A partir deste ponto para o final do Apêndice IV, o autor vai versar sobre as várias dificuldades do
trabalho de campo. Ele aponta o cuidado quanto às visões de técnicos agrícolas, por exemplo,
estrangeiros dando informações sobre a agricultura Azande, onde a informação poderia ser muito
divergente se vinda de um próprio agricultor Azande que é o detentor da informação mais acertada.

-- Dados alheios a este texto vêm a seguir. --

(* ===== verification/HeapTyping.v ===== *)
(** * Heap typing: what the nodes of memory are, for evacuation

    Every node has a type: an object of some kind, or a raw buffer.  A well-typed node
    refers to nodes of the right types that live at least as long as itself. *)

From Stdlib Require Import ZArith List Lia Bool.
From stdpp Require Import base gmap list numbers.
From S2P Require Import Prelude Effects Arena Tagged Regions Evacuation.
Import ListNotations.
Open Scope Z_scope.

(** ** Types *)

(** [Buffer o i] is the buffer that belongs to the field [i] of the object at [o], and to
    no other; strings, arrays of words and the cells of captured variables may be shared. *)
Inductive ty : Type :=
| Obj (k : EvacKind) (sub : Z)
| RString
| RWords (bytes n : Z)
| RCell
| Buffer (o : Z) (i : nat).

Definition total_bytes (ss : list slot) : Z := fold_right (fun s n => slot_bytes s + n) 0 ss.

Definition is_word (s : slot) : Prop := exists b w, s = Word b w.

Section Typing.
  (** [loc] is the index of the region that owns an address, -1 outside of all regions;
      [plain] are the integers that are no addresses. *)
  Variables (plain : Z -> Prop) (loc : Z -> Z).

Section References.
  Variables (G : gmap Z ty) (bound : Z).

(** A value that refers to an object of a region up to [bound]. *)
Definition vok (v : tagged_value) : Prop :=
  is_heap_value v = true -> vdata v <> 0 ->
  exists sub, G !! vdata v = Some (Obj (evac_kind_for (vtype v) sub) sub) /\ loc (vdata v) <= bound.

(** A captured variable: a value, or an integer that is a cell or no address at all. *)
Definition cok (v : tagged_value) : Prop :=
  vok v /\ (vtype v = ESHKOL_VALUE_INT64 -> vdata v <> 0 -> (G !! vdata v = Some RCell /\ loc (vdata v) <= bound) \/ plain (vdata v)).

(** A pointer to a shared buffer, or null. *)
Definition pok (t : ty) (q : Z) : Prop := q = 0 \/ (G !! q = Some t /\ loc q <= bound).

Definition wordsok (b n q : Z) : Prop := q = 0 \/ (G !! q = Some (RWords b n) /\ loc q <= bound).

(** A pointer to an object, or null. *)
Definition objok (q : Z) : Prop := q = 0 \/ exists sub, G !! q = Some (Obj (evac_kind_for ESHKOL_VALUE_HEAP_PTR sub) sub) /\ loc q <= bound.

End References.

(** The buffer of a field of [p], with its contents. *)
Definition bok (G : gmap Z ty) (m : gmap Z node) (p : Z) (i : nat) (q : Z) (ss : list slot) : Prop :=
  G !! q = Some (Buffer p i) /\ loc q = loc p /\ m !! q = Some (mkNode None ss).

Definition ws_module : Type := Z * tagged_value * Z.
Definition module_slots (x : ws_module) : list slot := let '(name, f, s) := x in [Pointer name; Tagged f; Word 8 s].

(** The slots of an object, by its kind. *)
Definition kind_ok (G : gmap Z ty) (m : gmap Z node) (p : Z) (k : EvacKind) (ss : list slot) : Prop :=
  let v_ok := vok G (loc p) in
  match k with
  | EVAC_LEAF => Forall is_word ss
  | EVAC_CONS => exists a d, ss = [Tagged a; Tagged d] /\ v_ok a /\ v_ok d
  | EVAC_VECTOR => exists len vs, ss = Word 8 len :: map Tagged vs /\ s64 len = Z.of_nat (length vs) /\ Forall v_ok vs
  | EVAC_MULTIVALUE => exists vs, ss = Word 8 (Z.of_nat (length vs)) :: map Tagged vs /\ Forall v_ok vs
  | EVAC_PROMISE => exists f a d, ss = [Word 8 f; Tagged a; Tagged d] /\ v_ok a /\ v_ok d
  | EVAC_RATIONAL =>
    exists n d big r bn bd, ss = [Word 8 n; Word 8 d; Word 4 big; Word 4 r; Pointer bn; Pointer bd] /\
      (big <> 0 -> objok G (loc p) bn /\ objok G (loc p) bd)
  | EVAC_TENSOR =>
    exists d nd e te dt, ss = [Pointer d; Word 8 nd; Pointer e; Word 8 te; Word 8 dt] /\ wordsok G (loc p) 8 nd d /\ wordsok G (loc p) 8 te e
  | EVAC_FACT =>
    exists pr pad args, ss = Pointer pr :: Word 4 (Z.of_nat (length args)) :: Word 4 pad :: map Tagged args /\
      pok G (loc p) RString pr /\ Forall v_ok args
  | EVAC_SUBSTITUTION =>
    exists n ids ts, ss = Word 4 (Z.of_nat n) :: Word 4 (Z.of_nat (length ts)) :: map (Word 8) ids ++ map Tagged ts /\
      length ids = length ts /\ (n <= length ts)%nat /\ Forall v_ok (firstn n ts)
  | EVAC_EXCEPTION =>
    exists t x1 msg irr n line col x2 file,
      ss = [Word 4 t; Word 4 x1; Pointer msg; Pointer irr; Word 4 (Z.of_nat n); Word 4 line; Word 4 col; Word 4 x2; Pointer file] /\
      pok G (loc p) RString msg /\ pok G (loc p) RString file /\
      (n = O \/ irr = 0 \/ exists vs, bok G m p 3 irr (map Tagged vs) /\ length vs = n /\ Forall v_ok vs)
  | EVAC_HASH =>
    exists size tombs keys values status home ks vs st,
      ss = [Word 8 (Z.of_nat (length st)); Word 8 size; Word 8 tombs; Pointer keys; Pointer values; Pointer status; ArenaRef home] /\
      st <> [] /\ length ks = length st /\ length vs = length st /\
      bok G m p 3 keys (map Tagged ks) /\ bok G m p 4 values (map Tagged vs) /\ bok G m p 5 status (map (Word 1) st) /\
      keys <> 0 /\ values <> 0 /\ status <> 0 /\
      forall i x y, st !! i = Some 1 -> ks !! i = Some x -> vs !! i = Some y -> v_ok x /\ v_ok y
  | EVAC_CLOSURE =>
    exists f env sx name rest, ss = Word 8 f :: Pointer env :: Word 8 sx :: Pointer name :: rest /\ Forall is_word rest /\
      pok G (loc p) RString name /\
      (env = 0 \/ exists packed vs, bok G m p 1 env (Word 8 packed :: map Tagged vs) /\
                   Z.land packed 65535 = Z.of_nat (length vs) /\ Forall (cok G (loc p)) vs)
  | EVAC_KNOWLEDGE_BASE =>
    exists n cap facts, ss = [Word 4 (Z.of_nat n); Word 4 (Z.of_nat cap); Pointer facts] /\
      (facts = 0 \/ exists ps, bok G m p 2 facts (map Pointer ps) /\ length ps = cap /\ (0 < cap)%nat /\ (n <= cap)%nat /\
                               Forall (objok G (loc p)) (firstn n ps))
  | EVAC_WORKSPACE =>
    exists n mx dim step content mods,
      ss = Word 4 (Z.of_nat n) :: Word 4 mx :: Word 4 dim :: Word 4 step :: Pointer content :: flat_map module_slots mods /\
      (n <= length mods)%nat /\ wordsok G (loc p) 8 dim content /\
      Forall (fun x => pok G (loc p) RString (fst (fst x)) /\ v_ok (snd (fst x))) (firstn n mods)
  | EVAC_FACTOR_GRAPH => False
  end.

Definition node_ok (G : gmap Z ty) (m : gmap Z node) (p : Z) (t : ty) (n : node) : Prop :=
  0 < total_bytes (node_slots n) < 2 ^ 61 /\ Forall (fun s => 0 < slot_bytes s) (node_slots n) /\
  match t with
  | Obj k sub =>
    exists h, node_header n = Some h /\ hdr_subtype h = sub /\ hdr_size h = total_bytes (node_slots n) /\
      hdr_size h <= 268435456 /\ kind_ok G m p k (node_slots n)
  | RString => node_header n = None /\ exists cs, node_slots n = map (Word 1) cs ++ [Word 1 0] /\ Forall (fun c => c <> 0) cs
  | RWords b c => node_header n = None /\ exists ws, node_slots n = map (Word b) ws /\ Z.of_nat (length ws) = c
  | RCell => node_header n = None /\ exists v, node_slots n = [Tagged v] /\ vok G (loc p) v
  | Buffer _ _ => node_header n = None
  end.

(** ** Growing memory *)

Lemma vok_mono G G' b b' v : G ⊆ G' -> b <= b' -> vok G b v -> vok G' b' v.
Proof.
  intros HG Hb Hv H1 H2. destruct (Hv H1 H2) as (sub & E & Hl). exists sub. split; [|lia].
  eapply lookup_weaken; eassumption.
Qed.

Lemma cok_mono G G' b b' v : G ⊆ G' -> b <= b' -> cok G b v -> cok G' b' v.
Proof.
  intros HG Hb [Hv Hc]. split; [exact (vok_mono _ _ _ _ _ HG Hb Hv)|]. intros H1 H2.
  destruct (Hc H1 H2) as [[E Hl]|Hp]; [left|right; exact Hp]. split; [eapply lookup_weaken; eassumption|lia].
Qed.

Lemma pok_mono G G' b b' t q : G ⊆ G' -> b <= b' -> pok G b t q -> pok G' b' t q.
Proof. intros HG Hb [->|[E Hl]]; [left; reflexivity|right]. split; [eapply lookup_weaken; eassumption|lia]. Qed.

Lemma wordsok_mono G G' b b' n c q : G ⊆ G' -> b <= b' -> wordsok G b n c q -> wordsok G' b' n c q.
Proof. intros HG Hb [->|[E Hl]]; [left; reflexivity|right]. split; [eapply lookup_weaken; eassumption|lia]. Qed.

Lemma objok_mono G G' b b' q : G ⊆ G' -> b <= b' -> objok G b q -> objok G' b' q.
Proof.
  intros HG Hb [->|(sub & E & Hl)]; [left; reflexivity|right]. exists sub. split; [eapply lookup_weaken; eassumption|lia].
Qed.

(** The buffers of [p] are the same in two memories. *)
Definition same_buffers (G : gmap Z ty) (m m' : gmap Z node) (p : Z) : Prop :=
  forall q i n, G !! q = Some (Buffer p i) -> m !! q = Some n -> m' !! q = Some n.

Lemma bok_mono G G' m m' p i q ss : G ⊆ G' -> same_buffers G m m' p -> bok G m p i q ss -> bok G' m' p i q ss.
Proof. intros HG Hs (E & Hl & Em). split; [eapply lookup_weaken; eassumption|]. split; [exact Hl|]. exact (Hs q i _ E Em). Qed.

Lemma Forall_mono {A} (P Q : A -> Prop) l : (forall x, P x -> Q x) -> Forall P l -> Forall Q l.
Proof. intros Hi Hl. eapply Forall_impl; [|exact Hl]. exact Hi. Qed.

End Typing.

(** ** From one typing of memory to another *)

(** References from [p] that are right in one typing are right in the other. *)
Record carries (plain : Z -> Prop) (loc loc' : Z -> Z) (G G' : gmap Z ty) (m m' : gmap Z node) (p : Z) : Prop := {
  ca_value : forall v, vok loc G (loc p) v -> vok loc' G' (loc' p) v;
  ca_capture : forall v, cok plain loc G (loc p) v -> cok plain loc' G' (loc' p) v;
  ca_pointer : forall t q, pok loc G (loc p) t q -> pok loc' G' (loc' p) t q;
  ca_words : forall b n q, wordsok loc G (loc p) b n q -> wordsok loc' G' (loc' p) b n q;
  ca_object : forall q, objok loc G (loc p) q -> objok loc' G' (loc' p) q;
  ca_buffer : forall i q ss, bok loc G m p i q ss -> bok loc' G' m' p i q ss;
}.

Lemma kind_ok_carries plain loc loc' G G' m m' p k ss : carries plain loc loc' G G' m m' p ->
  kind_ok plain loc G m p k ss -> kind_ok plain loc' G' m' p k ss.
Proof.
  intros [Hv Hc Hp Hw Ho Hb]. pose proof (fun l => Forall_mono _ _ l Hv) as Hl. destruct k; cbn [kind_ok].
  - auto.
  - intros (a & d & -> & H1 & H2). eauto 10.
  - intros (len & vs & -> & H1 & H2). eauto 10.
  - intros (vs & -> & H1). eauto.
  - intros (sz & tb & ks & vs & st & hm & lk & lv & ls & -> & H1 & H2 & H3 & H4 & H5 & H6 & H7 & H8 & H9 & H10).
    exists sz, tb, ks, vs, st, hm, lk, lv, ls. split; [reflexivity|]. repeat (split; [first [assumption|apply Hb; assumption]|]).
    intros i x y E1 E2 E3. destruct (H10 i x y E1 E2 E3). auto.
  - intros (d & nd & e & te & dt & -> & H1 & H2). do 5 eexists. split; [reflexivity|]. auto.
  - intros (t & x1 & msg & irr & n & line & col & x2 & file & -> & H1 & H2 & H3).
    do 9 eexists. split; [reflexivity|]. split; [auto|]. split; [auto|].
    destruct H3 as [->|[->|(vs & H4 & H5 & H6)]]; [auto|auto|]. right; right. exists vs. auto.
  - intros (f & env & sx & nm & rest & -> & H1 & H2 & H3). do 5 eexists. split; [reflexivity|]. split; [exact H1|]. split; [auto|].
    destruct H3 as [->|(pk & vs & H4 & H5 & H6)]; [auto|]. right. exists pk, vs. split; [auto|]. split; [exact H5|]. exact (Forall_mono _ _ _ Hc H6).
  - intros (n & ids & ts & -> & H1 & H2 & H3). do 3 eexists. split; [reflexivity|]. auto.
  - intros (pr & pad & args & -> & H1 & H2). do 3 eexists. split; [reflexivity|]. auto.
  - intros (n & cap & facts & -> & H1). do 3 eexists. split; [reflexivity|]. destruct H1 as [->|(ps & H2 & H3 & H4 & H5 & H6)]; [auto|].
    right. exists ps. split; [auto|]. repeat (split; [assumption|]). exact (Forall_mono _ _ _ Ho H6).
  - auto.
  - intros (n & mx & dim & st & c & mods & -> & H1 & H2 & H3). do 6 eexists. split; [reflexivity|]. split; [exact H1|]. split; [auto|].
    eapply Forall_mono; [|exact H3]. intros x [Hx1 Hx2]. auto.
  - intros (f & a & d & -> & H1 & H2). eauto 10.
  - intros (n & d & big & r & bn & bd & -> & H1). do 6 eexists. split; [reflexivity|]. intros E. destruct (H1 E). auto.
Qed.

Lemma node_ok_carries plain loc loc' G G' m m' p t n : carries plain loc loc' G G' m m' p -> node_ok plain loc G m p t n -> node_ok plain loc' G' m' p t n.
Proof.
  intros Hc (Hb & Hw & Ht). split; [exact Hb|]. split; [exact Hw|]. destruct t; try exact Ht.
  - destruct Ht as (h & H1 & H2 & H3 & H4 & H5). exists h. repeat (split; [assumption|]). exact (kind_ok_carries _ _ _ _ _ _ _ _ _ _ Hc H5).
  - destruct Ht as (H1 & v & H2 & H3). split; [exact H1|]. exists v. split; [exact H2|]. exact (ca_value _ _ _ _ _ _ _ _ Hc v H3).
Qed.

(** What is referred to keeps its type, and is not moved out of reach. *)
Lemma carries_typed plain loc loc' (G G' : gmap Z ty) m m' p :
  (forall q t, G !! q = Some t -> loc q <= loc p -> G' !! q = Some t /\ loc' q <= loc' p) ->
  (forall q i n, G !! q = Some (Buffer p i) -> loc q = loc p -> m !! q = Some n -> m' !! q = Some n /\ loc' q = loc' p) ->
  carries plain loc loc' G G' m m' p.
Proof.
  intros Ht Hb.
  assert (Hv : forall v, vok loc G (loc p) v -> vok loc' G' (loc' p) v).
  { intros v Hv H1 H2. destruct (Hv H1 H2) as (sub & E & Hl). exists sub. exact (Ht _ _ E Hl). }
  assert (Hp : forall t q, pok loc G (loc p) t q -> pok loc' G' (loc' p) t q).
  { intros t q [->|[E Hl]]; [left; reflexivity|right]. exact (Ht _ _ E Hl). }
  split; [exact Hv| |exact Hp| | |].
  - intros v [H1 H2]. split; [exact (Hv v H1)|]. intros E1 E2. destruct (H2 E1 E2) as [[E Hl]|Hpl]; [left|right; exact Hpl]. exact (Ht _ _ E Hl).
  - intros b n q. apply (Hp (RWords b n)).
  - intros q [->|(sub & E & Hl)]; [left; reflexivity|right]. exists sub. exact (Ht _ _ E Hl).
  - intros i q ss (E & El & Em). destruct (Ht q _ E ltac:(lia)) as [E' _]. destruct (Hb q i _ E El Em) as [Em' El']. repeat split; assumption.
Qed.

Lemma node_ok_mono plain loc G G' m m' p t n : G ⊆ G' -> same_buffers G m m' p -> node_ok plain loc G m p t n -> node_ok plain loc G' m' p t n.
Proof.
  intros HG Hs. apply node_ok_carries, carries_typed.
  - intros q t' E Hl. split; [eapply lookup_weaken; eassumption|exact Hl].
  - intros q i n' E El Em. split; [exact (Hs q i n' E Em)|exact El].
Qed.

(** ** Bytes *)

Lemma slot_bytes_pos ss : Forall (fun s => 0 < slot_bytes s) ss -> 0 <= total_bytes ss.
Proof. induction 1; cbn; [lia|]. fold (total_bytes l) in *. unfold total_bytes in *. lia. Qed.

Lemma total_bytes_app ss ss' : total_bytes (ss ++ ss') = total_bytes ss + total_bytes ss'.
Proof. induction ss as [|s ss IH]; [reflexivity|]. cbn [app total_bytes fold_right]. fold (total_bytes (ss ++ ss')) (total_bytes ss). lia. Qed.

Lemma take_bytes_all ss : Forall (fun s => 0 < slot_bytes s) ss -> take_bytes (total_bytes ss) ss = Some ss.
Proof.
  induction 1 as [|s ss Hs Hss IH]; [reflexivity|]. cbn [take_bytes total_bytes fold_right]. fold (total_bytes ss).
  pose proof (slot_bytes_pos ss Hss). destruct (Z.eqb_spec (slot_bytes s + total_bytes ss) 0); [lia|].
  destruct (Z.leb_spec (slot_bytes s) (slot_bytes s + total_bytes ss)); [|lia].
  replace (slot_bytes s + total_bytes ss - slot_bytes s) with (total_bytes ss) by lia. rewrite IH. reflexivity.
Qed.

Lemma total_bytes_map {A} (f : A -> slot) b l : (forall x, slot_bytes (f x) = b) -> total_bytes (map f l) = b * Z.of_nat (length l).
Proof.
  intros Hf. induction l as [|x l IH]; [cbn; lia|]. cbn [map total_bytes fold_right length]. fold (total_bytes (map f l)).
  rewrite Hf, IH. lia.
Qed.

Lemma strlen_string cs : Forall (fun c => c <> 0) cs -> strlen (map (Word 1) cs ++ [Word 1 0]) = Some (Z.of_nat (length cs)).
Proof.
  induction 1 as [|c cs Hc _ IH]; [reflexivity|]. cbn [map app strlen]. rewrite IH. cbn [option_map length].
  destruct c; [congruence|f_equal; lia..].
Qed.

Em seguida o autor fala sobre o status da Antropologia na época, num contexto de questões
políticas onde a Antropologia era vista de forma negativa e hostilizada por parecer fazer prevalecer
em seus estudos a sua superioridade ante aos povos estudados, os rebaixando a categoria de “povos
inferiores”.

Ademais o autor fala sobre a necessidade de tempo estendido de pesquisa de campo e termina com
a ideia de que não há uma receita mágica para se entender as pessoas, já que é isso que a
antropologia faz, e que muito dependerá da capacidade de sociabilidade do antropólogo em saber
estar e conviver com elas. O questionamento do Dr. Pritchard se estende ainda as outras produções
da época onde vigoravam o distanciamento dos povos estudados. Numa clara alusão a Malinowski,
estas outras produções eram desprovidas de “carne e sangue”, o que compõe o levantamento das
informações referentes aos hábitos e a vida cotidiana do objeto estudado. O autor assume então uma
contraposição a estes tipos de produção, aceitando para si a “pecha”, a falha, a tida imperfeição,
porém mantendo sua posição mesmo correndo o risco de ser taxado como um “romantizador” em
seu fazer antropológico por estreitar seus laços sociais com os Azande.